- [DATASET RECORDS]:
== == ==

Lemma insert_run (this : CircularBuffer T) (pos : Z) (item : T) :
  ring_ready this -> size this <> capacity this -> 0 <= pos <= size this ->
  exists a',
    insert pos item this
    = Normal tt (mkCB (capacity this) (size this + 1) a' (start this) (end_ this)) /\
    List.length a' = List.length (buffer this) /\
    forall j, 0 <= j < capacity this ->
      nth_error a' (ring_slot (capacity this) (start this) j) =
      if j =? pos then Some item
      else if (pos <? j) && (j <=? size this)
           then nth_error (buffer this) (ring_slot (capacity this) (start this) (j - 1))
           else nth_error (buffer this) (ring_slot (capacity this) (start this) j).
Proof.
  intros (Hst & Hlen & Hmax & Hsize & Hend) Hroom Hpos.
  destruct int_bounds as [Hmin Hmaxv].
  pose (body := fun i : Z =>
          (d <- add (start this) i ;;
           d <- add d 1 ;;
           d <- rem d (capacity this) ;;
           s <- slot i ;;
           x <- load s ;;
           store d x) : M T unit).
  assert (Hbody : forall i s x,
             capacity s = capacity this -> start s = start this ->
             Z.of_nat (List.length (buffer s)) = capacity this ->
             0 <= i -> i + 1 < capacity this ->
             nth_error (buffer s) (ring_slot (capacity this) (start this) i) = Some x ->
             body i s
             = Normal tt (with_buffer s (update (buffer s)
                            (ring_slot (capacity this) (start this) (i + 1)) x))).
  { intros i s x Hc Hs Hl Hi Hi' Hx. unfold body.
    run_with ltac:(apply add_run; lia).
    run_with ltac:(apply add_run; lia).
    run_with ltac:(apply rem_run; lia).
    run_with ltac:(apply slot_in_ring; lia).
    rewrite Hc, Hs.
    run_with ltac:(apply load_run; [apply Z.mod_pos_bound; lia | exact Hx]).
    rewrite Z.rem_mod_nonneg by lia.
    replace (start this + i + 1) with (start this + (i + 1)) by lia.
    apply store_run. rewrite Hl. apply Z.mod_pos_bound. lia. }
  destruct (shift_up_loop (capacity this) (start this) Hst body Hbody
              (Z.to_nat (size this - 1 - pos + 1)) (size this - 1) this
              eq_refl eq_refl Hlen)
    as (a1 & Hloop & Hlen1 & Hview1); [lia | lia |].
  eexists. split; [| split].
  - unfold insert.
    run_with reflexivity.
    destruct (Z.ltb_spec pos 0) as [Hneg | _]; [lia |].
    destruct (Z.gtb_spec pos (size this)) as [Hbig | _]; [lia |].
    cbn [orb]. unfold full.
    destruct (Z.eqb_spec (size this) (capacity this)) as [Hfull | _]; [lia |].
    run_with ltac:(apply sub_run; lia).
    unfold for_down.
    run_with ltac:(exact Hloop).
    run_with ltac:(apply slot_in_ring; cbn [start capacity with_buffer]; lia).
    run_with ltac:(apply store_run; cbn [start capacity buffer with_buffer];
                   rewrite Hlen1, Hlen; apply Z.mod_pos_bound; lia).
    run_with ltac:(apply add_run; lia).
    reflexivity.
  - cbn [start capacity buffer with_buffer].
    now rewrite update_length.
  - intros j Hj. cbn [start capacity buffer with_buffer].
    change (Z.to_nat ((start this + pos) mod capacity this))
      with (ring_slot (capacity this) (start this) pos).
    assert (Hin : (ring_slot (capacity this) (start this) pos < List.length a1)%nat).
    { pose proof (ring_slot_bound (capacity this) (start this) pos). lia. }
    destruct (Z.eqb_spec j pos) as [-> | Hne].
    + now apply nth_error_update_eq.
    + rewrite nth_error_update_neq
        by (intros Heq; apply ring_slot_inj in Heq; lia).
      rewrite (Hview1 j Hj).
      rewrite Z2Nat.id by lia.
      destruct (Z.ltb_spec (size this - 1 - (size this - 1 - pos + 1) + 1) j),
               (Z.leb_spec j (size this - 1 + 1)),
               (Z.ltb_spec pos j), (Z.leb_spec j (size this));
        cbn [andb]; try reflexivity; lia.
Qed.
(** The first half of [updateCurrentStyle]: from the style set to the style
    model, with the asset name and asset package used for the resources.
    (The last [else] of the C++, for a variant that holds neither
    alternative, cannot be reached.) *)
Definition loadStyleMap {FE : StyleFrontEnds} {FU : FileUtils}
    (cartoCSSLayerNamesIgnored : bool) (styleSet : StyleSet)
    : Outcome (string * option AssetPackage * Map) :=
  match styleSet with
  | CartoCSS cartoCSSStyleSet =>
      let styleAssetName := "" in
      let styleSetData := cartocss_getAssetPackage cartoCSSStyleSet in
      match rethrow_as_parse_error "CartoCSS style parsing failed"
              (loadMap "" (cartocss_getAssetPackage cartoCSSStyleSet)
                 cartoCSSLayerNamesIgnored (getCartoCSS cartoCSSStyleSet)) with
      | Throw e => Throw e
      | Return map => Return (styleAssetName, styleSetData, map)
      end
  | Compiled compiledStyleSet =>
      let styleAssetName := getStyleAssetName compiledStyleSet in
      if String.eqb styleAssetName "" then
        Throw (InvalidArgumentException "Could not find any styles in the style set")
      else
        let styleSetData := compiled_getAssetPackage compiledStyleSet in
        match styleAsset compiledStyleSet with
        | None => Throw (GenericException "Failed to load style description asset")
        | Some styleData =>
            let loaded :=
              if ends_with styleAssetName ".xml" then
                match load_buffer styleData with
                | None => Throw (ParseException "Style element XML parsing failed" "")
                | Some doc =>
                    rethrow_as_parse_error "XML style processing failed" (parseMap doc)
                end
              else if ends_with styleAssetName ".json" then
                rethrow_as_parse_error "CartoCSS style parsing failed"
                  (loadMapProject (GetFilePath styleAssetName) styleSetData
                     cartoCSSLayerNamesIgnored styleAssetName)
              else Throw (GenericException "Failed to detect style asset type") in
            match loaded with
            | Throw e => Throw e
            | Return map => Return (styleAssetName, styleSetData, map)
            end
        end
  end.

(** The loop that fills the parameter value map with the declared defaults. *)
Definition defaultParameterValueMap (map : Map) : gmap string Value :=
  map_fold (fun name nutiParam values => <[name := getDefaultValue nutiParam]> values)
    ∅ (getNutiParameterMap map).

(** The font loop: every asset strictly under the font prefix that loads. *)
Definition loadFonts (fontPrefix : string) (package : AssetPackage)
    (fontManager : FontManager) : FontManager :=
  fold_left
    (fun fm assetName =>
       if (String.length fontPrefix <? String.length assetName)%nat
          && String.eqb (substring 0 (String.length fontPrefix) assetName) fontPrefix
       then match loadAsset package assetName with
            | Some fontData =>
                {| font_maxGlyphMapWidth := font_maxGlyphMapWidth fm;
                   font_maxGlyphMapHeight := font_maxGlyphMapHeight fm;
                   loadedFontData := loadedFontData fm ++ [fontData] |}
            | None => fm
            end
       else fm)
    (getAssetNames package) fontManager.

(** What [updateCurrentStyle] assigns at its end. *)
Record CurrentStyle : Type := {
  cs_map : Map;
  cs_parameterValueMap : gmap string Value;
  cs_backgroundPattern : option BitmapPattern;
  cs_symbolizerContext : SymbolizerContext
}.
Lemma EncodeRune_dec4 (s0 s1 s2 s3 : Z) :
  0xF0 <= s0 <= 0xF4 -> 0x80 <= s1 <= 0xBF -> 0x80 <= s2 <= 0xBF -> 0x80 <= s3 <= 0xBF ->
  (s0 = 0xF0 -> 0x90 <= s1) -> (s0 = 0xF4 -> s1 <= 0x8F) ->
  EncodeRune (dec4 s0 s1 s2 s3) =
  String (char s0) (String (char s1) (String (char s2) (String (char s3) EmptyString))).
Proof.
  intros H0 H1 H2 H3 Hlo Hhi. rewrite dec4_arith. unfold EncodeRune.
  set (r := s0 mod 8 * 262144 + s1 mod 64 * 4096 + s2 mod 64 * 64 + s3 mod 64).
  assert (Hr : 0x10000 <= r <= 0x10FFFF).
  { subst r. Z.div_mod_to_equations. lia. }
  unfold rune1Max, rune2Max, rune3Max, MaxRune, surrogateMin, surrogateMax.
  destruct (Z.leb_spec r 0x7F); [lia|].
  destruct (Z.leb_spec r 0x7FF); [lia|].
  destruct (Z.ltb_spec 0x10FFFF r); [lia|]. simpl.
  replace ((55296 <=? r) && (r <=? 57343)) with false by (symmetry; apply andb_false_iff; lia).
  destruct (Z.leb_spec r 0xFFFF); [lia|].
  rewrite !land_maskx, !Z.shiftr_div_pow2 by lia.
  change (2 ^ 6) with 64. change (2 ^ 12) with 4096. change (2 ^ 18) with 262144.
  f_equal; [|f_equal; [|f_equal; [|f_equal]]]; f_equal.
  - apply (lor_tag _ _ 3); [lia|done| |]; subst r; unfold t4;
      change (2 ^ 3) with 8; Z.div_mod_to_equations; lia.
  - apply (lor_tag _ _ 6); [lia|done| |]; subst r; unfold tx;
      change (2 ^ 6) with 64; Z.div_mod_to_equations; lia.
  - apply (lor_tag _ _ 6); [lia|done| |]; subst r; unfold tx;
      change (2 ^ 6) with 64; Z.div_mod_to_equations; lia.
  - apply (lor_tag _ _ 6); [lia|done| |]; subst r; unfold tx;
      change (2 ^ 6) with 64; Z.div_mod_to_equations; lia.
Qed.
(* ===== verification/_CoqProject ===== *)
-Q . S2P
Prelude.v
Util.v
PathJoin.v
Http2.v
UrlParser.v
TimeGm.v
Common.v
FileGenerator.v
Template.v
StringRefs.v
ServeMux.v
Nghttp2.v
Monad.v
Allocator.v
AllocStrings.v
IoServicePool.v
ServerHandler.v
ServerApi.v
ServerProps.v
ServerRequest.v
ServerConnection.v
Server.v
ClientSession.v
ClientApi.v
ClientProps.v
ClientRequest.v
Exchange.v
PoolRace.v
Facade.v
Tls.v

== == ==

- [ACTIVITY]: Your answer should consist of the lines above that hold the word "Definition".

- [RESULT OF THE TASK]:
Definition loadStyleMap {FE : StyleFrontEnds} {FU : FileUtils}
Definition defaultParameterValueMap (map : Map) : gmap string Value :=
Definition loadFonts (fontPrefix : string) (package : AssetPackage)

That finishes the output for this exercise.